Alberto Abrao alberto at abrao.net
Wed Jan 27 07:15:41 CST 2021



On January 27, 2021 5:18:56 a.m. CST, Trevor Cordes <trevor at tecnopolis.ca> wrote:
>1. Newer cards have much higher slot power draw requirements and many
>old boards (esp PCIe v1) won't provide that much power.  It was a big
>problem for using v2 cards on v1 boards.  Symptom: no display, system
>dead or beeping.

Did happen back on PCIe v1 days. So far I have not experienced that with PCIe v2. A good point nevertheless.

>
>2. Even worse is older cards often had the 6 pin PCIe supplemental power
>connector to make up for lackluster slot power.  Most new cards that
>aren't crazy high-end solely use slot power, making the power situation
>in #1 more of a problem.

Not sure, but I don't think that's the case for the 1660, as it should have its own power connector. Don't quote me on that, though.

AM2/AM3 boards such as the one he linked have beefy power everything because, well, that's Phenom II-era AMD. It was not yet on "bring-your-own-power-plant" territory like Bulldozer, but getting there. 

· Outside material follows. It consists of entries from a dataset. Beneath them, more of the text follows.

(** The checks of [checkCompatible], all passed. *)
Lemma checkCompatible_None c newcfg head time : checkCompatible c newcfg head time = None <->
  Forall (fun x => x.1 = false) (early_checks c newcfg head) /\ checkArbitrumCompatible c newcfg head = None /\
  Forall (fun x => x.1 = false) (late_checks c newcfg head time).
Proof.
  unfold checkCompatible. rewrite <-!first_error_None.
  destruct (first_error (early_checks _ _ _)); [naive_solver|]. destruct (checkArbitrumCompatible _ _ _); naive_solver.
Qed.

(** Petersburg is as it was, or was left out and is now set where Constantinople
    already brought it. *)
Definition petersburg_kept (c newcfg : ChainConfig) : Prop :=
  PetersburgBlock newcfg = PetersburgBlock c
  \/ PetersburgBlock c = None /\ PetersburgBlock newcfg = ConstantinopleBlock c.

(** Two rule sets agree, but for the chain id. *)
Definition same_rules (r r' : ChainRules) : Prop :=
  vm_rules r = vm_rules r' /\ r_IsEIP155 r = r_IsEIP155 r' /\ r_IsCancun r = r_IsCancun r' /\ r_IsPrague r = r_IsPrague r'.

(** A new configuration that checkCompatible accepts for the head of the
    chain does not change the past: at every block up to the head, and every time
    up to the time of the head, the rule set of the new configuration is that of
    the stored one.  And once EIP158 is active at the head, the chain id is the
    same too. *)
Theorem compatible_rules c newcfg head headTime num time isMerge arbosVersion :
  checkCompatible c newcfg head headTime = None -> petersburg_kept c newcfg -> num <= head -> time <= headTime ->
  same_rules (cfg_Rules c (Some num) isMerge time arbosVersion) (cfg_Rules newcfg (Some num) isMerge time arbosVersion)
  /\ (cfg_IsEIP158 c (Some head) = true -> cfg_ChainID c = cfg_ChainID newcfg).
Proof.
  intros (He & Ha & Hl)%checkCompatible_None Hp Hnum Htime.
  apply arbitrum_compatible in Ha as [Ha Hg].
  unfold early_checks, late_checks, block_check, time_check in *. rewrite ?Forall_cons in *. cbn [fst] in *.
  destruct He as (H1 & H2 & H3 & H4 & H5 & H6 & H7 & _).
  destruct Hl as (L1 & L2 & L3 & L4 & L5 & L6 & L7 & L8 & L9 & L10 & L11 & L12 & L13 & _).
  split; [|intros E; rewrite E in H7; cbn in H7; unfold configEqual in H7; by case_bool_decide].
  pose proof (fun f H => block_compatible (f c) (f newcfg) head num H Hnum) as HB.
  pose proof (fun f H => time_compatible (f c) (f newcfg) headTime time H Htime) as HT.
  assert (cfg_IsLondon c (Some num) = cfg_IsLondon newcfg (Some num)) as EL.
  { unfold cfg_IsLondon. rewrite <-Ha. destruct (cfg_IsArbitrum c); [by rewrite Hg|by apply HB]. }
  assert (cfg_IsConstantinople c (Some num) = cfg_IsConstantinople newcfg (Some num)) as EC by by apply HB.
  assert (cfg_IsPetersburg c (Some num) = cfg_IsPetersburg newcfg (Some num)) as EP.
  { unfold cfg_IsPetersburg, cfg_IsConstantinople in *. rewrite <-EC. destruct Hp as [->|[-> ->]]; [done|].
    destruct (ConstantinopleBlock c); cbn; [by rewrite orb_false_r|done]. }
  unfold cfg_Rules, same_rules, cfg_IsShanghai, cfg_IsCancun, cfg_IsPrague. cbn [vm_rules r_IsEIP155 r_IsCancun r_IsPrague].
  rewrite <-Ha, <-EL, <-EP, <-EC, (HT ShanghaiTime), (HT CancunTime), (HT PragueTime) by done.
  split_and!; try done; [|by apply (HB EIP155Block)].
  f_equal; by first [apply (HB HomesteadBlock) | apply (HB EIP150Block) | apply (HB EIP158Block) | apply (HB ByzantiumBlock)
    | apply (HB IstanbulBlock) | apply (HB BerlinBlock)].
Qed.

(** ** The search for the lowest conflict *)

Definition block_schedules : list (ChainConfig -> option Z) :=
  [HomesteadBlock; DAOForkBlock; EIP150Block; EIP155Block; EIP158Block; ByzantiumBlock; ConstantinopleBlock;
   PetersburgBlock; IstanbulBlock; MuirGlacierBlock; BerlinBlock; LondonBlock; ArrowGlacierBlock;
   GrayGlacierBlock; MergeNetsplitBlock].
Definition time_schedules : list (ChainConfig -> option Z) := [ShanghaiTime; CancunTime; PragueTime].
Ltac in_schedules := unfold block_schedules, time_schedules; repeat first [apply list_elem_of_here | apply list_elem_of_further].

(** Blocks and times are 64-bit numbers, and no fork is scheduled at time 0. *)
Definition schedule_ok (c : ChainConfig) : Prop :=
  (forall f, f ∈ block_schedules -> forall b, f c = Some b -> is_u64 b) /\
  (forall f, f ∈ time_schedules -> forall t, f c = Some t -> is_u64 t /\ t <> 0).

(** Either no Arbitrum chain, or the same genesis block. *)
Definition same_genesis (c newcfg : ChainConfig) : Prop :=
  cfg_IsArbitrum c = true -> cfg_IsArbitrum newcfg = true ->
  GenesisBlockNum (Arbitrum c) = GenesisBlockNum (Arbitrum newcfg).

(** An error rewinds below the head, or to the start. *)
Definition rewinds (bhead btime : Z) (e : ConfigCompatError) : Prop :=
  (RewindToTime e = 0 /\ (RewindToBlock e = 0 \/ 0 < RewindToBlock e < bhead))
  \/ (0 < RewindToTime e < btime /\ RewindToBlock e = 0).

Lemma earlier_forked s1 s2 head : (isTimestampForked s1 head || isTimestampForked s2 head) = true ->
  exists r, earlier s1 s2 = Some r /\ r <= head /\ (s1 = Some r \/ s2 = Some r).
Proof.
  destruct s1 as [x|], s2 as [y|]; cbn; intros H; bool_prop; try done; eexists; split; eauto; split; auto; lia.
Qed.

Lemma block_error_rewinds what s1 s2 bhead btime : (forall b, s1 = Some b \/ s2 = Some b -> is_u64 b) ->
  (isBlockForked s1 (Some bhead) || isBlockForked s2 (Some bhead)) = true ->
  rewinds bhead btime (newBlockCompatError what s1 s2).
Proof.
  intros Hu H. destruct (earlier_forked s1 s2 bhead) as (r & Er & Hr & Hs); [exact H|].
  unfold rewinds, newBlockCompatError. cbn [RewindToTime RewindToBlock]. rewrite Er. specialize (Hu r Hs). left. split; [done|].
  rewrite (u64_small r) by done. unfold is_u64 in Hu. bool_prop; [|by left].
  unfold u64_sub. rewrite u64_small; unfold is_u64; lia.
Qed.

Lemma time_error_rewinds what s1 s2 bhead btime : (forall t, s1 = Some t \/ s2 = Some t -> is_u64 t /\ t <> 0) ->
  isForkTimestampIncompatible s1 s2 btime = true -> rewinds bhead btime (newTimestampCompatError what s1 s2).
Proof.
  intros Hu [H _]%andb_prop. destruct (earlier_forked s1 s2 btime) as (r & Er & Hr & Hs); [exact H|].
  unfold rewinds, newTimestampCompatError. cbn [RewindToTime RewindToBlock]. rewrite Er. destruct (Hu r Hs) as [Hu' H0].
  unfold is_u64 in Hu'. unfold u64_sub. rewrite u64_small by (unfold is_u64; lia).
  destruct (decide (r = 1)) as [->|]; [left; auto|right; lia].
Qed.

Lemma first_error_Some l e : first_error l = Some e -> (true, e) ∈ l.
Proof. induction l as [|[[] e'] l IH]; cbn; [done| |]; [intros [= ->]; left|intros ?; right; auto]. Qed.

Section Rewinds.
Context (c newcfg : ChainConfig) (Hc : schedule_ok c) (Hn : schedule_ok newcfg) (Hg : same_genesis c newcfg).

Lemma check_rewinds bhead btime e l :
  Forall (fun x => x.1 = true -> rewinds bhead btime x.2) l -> first_error l = Some e -> rewinds bhead btime e.
Proof. rewrite Forall_forall. intros Hl He%first_error_Some. by apply (Hl (true, e)). Qed.

Lemma block_check_rewinds bhead btime what f :
  f ∈ block_schedules ->
  (isBlockForked (f c) (Some bhead) || isBlockForked (f newcfg) (Some bhead)) = true ->
  rewinds bhead btime (newBlockCompatError what (f c) (f newcfg)).
Proof.
  intros Hf. apply block_error_rewinds. destruct Hc as [Hc1 _], Hn as [Hn1 _]. intros b [Hb|Hb]; eauto.
Qed.

Lemma time_check_rewinds bhead btime what f : f ∈ time_schedules ->
  isForkTimestampIncompatible (f c) (f newcfg) btime = true ->
  rewinds bhead btime (newTimestampCompatError what (f c) (f newcfg)).
Proof.
  intros Hf. apply time_error_rewinds. destruct Hc as [_ Hc1], Hn as [_ Hn1]. intros b [Hb|Hb]; eauto.
Qed.

Lemma checkCompatible_rewinds bhead btime e : checkCompatible c newcfg bhead btime = Some e -> rewinds bhead btime e.
Proof.
  unfold checkCompatible. destruct (first_error (early_checks _ _ _)) as [e'|] eqn:E1.
  { intros [= <-]. revert E1. apply check_rewinds. unfold early_checks, block_check.
    repeat (apply Forall_cons; split); [..|by apply Forall_nil]; cbn [fst snd]; intros [H H']%andb_prop;
      (apply block_check_rewinds; [by in_schedules|]); first [exact H | by apply orb_true_intro; left]. }
  destruct (checkArbitrumCompatible _ _ _) as [e'|] eqn:E2.
  { intros [= <-]. revert E2. unfold checkArbitrumCompatible, same_genesis in *.
    destruct (cfg_IsArbitrum c), (cfg_IsArbitrum newcfg); cbn; try done; try (intros [= <-]; left; cbn; auto).
    rewrite Hg by done. rewrite Z.eqb_refl. done. }
  apply check_rewinds. unfold late_checks, block_check, time_check.
  repeat (apply Forall_cons; split); [..|by apply Forall_nil]; cbn [fst snd]; intros H.
  all: first [by apply time_check_rewinds; [by in_schedules|] | apply andb_prop in H as [H H']].
  all: apply block_check_rewinds; [by in_schedules|]; first [exact H | by apply andb_prop in H as [H _]].
Qed.

(** The head after a rewind. *)
Definition rewound (bhead btime : Z) (e : ConfigCompatError) : Z * Z :=
  if 0 <? RewindToTime e then (bhead, RewindToTime e) else (RewindToBlock e, btime).

Section Search.
Context (height time : Z).

(** [e] is a conflict at or below the head, and there is none below it. *)
Definition conflict (bhead btime : Z) (e : ConfigCompatError) : Prop :=
  0 <= bhead <= height /\ 0 <= btime <= time /\ checkCompatible c newcfg bhead btime = Some e.
Definition lowest (r : option ConfigCompatError) : Prop :=
  match r with
  | None => checkCompatible c newcfg height time = None
  | Some e => exists bhead btime, conflict bhead btime e /\ ((RewindToBlock e = 0 /\ RewindToTime e = 0)
       \/ checkCompatible c newcfg (rewound bhead btime e).1 (rewound bhead btime e).2 = None)
  end.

>As for the (if it does work) it'll be overkill argument already put
>forth: depends.  If you're just trying to get 2D / desktop (no games)
>and you're mostly interested in the massive-multi-monitor capability,
>do like I did and get the lowest-end card that does the newer DP spec
>and daisy-chaining.  Then you only need 2 digital-out ports on the card
>to get 3 (maybe 4) monitors.  1 DP can drive 2 monitors daisychained.

All true. 

Then again, if that's the case, I would throw a gazillion (read: 3) older GPUs with two video outs each and call it a day. Six monitors! POWAH!

He does have plenty of PCIe slots on that board. 

Speaking of which... is that the case, Kevin? If yes, let me know, because I may be able to help you here.

>
>If it's gaming, then better/faster vid card will help, but like they
>said, you'll start seeing diminishing returns as your CPU/RAM become
>the bottleneck, not the VC.  But I wouldn't say it's completely
>useless, assuming it works.  Getting a $700 card for an old box is
>probably silly, but $200-$300 doesn't sound horrible, especially if
>you're getting other features you want.

Not completely useless, but still... If it were me, I would try to find an used GPU to get by and purchase the new one when the time for a whole new machine came.
>
>And make sure your PS is a good one (Japanese caps) with enough juice
>leftover.

That's always a good thing to do, no matter what.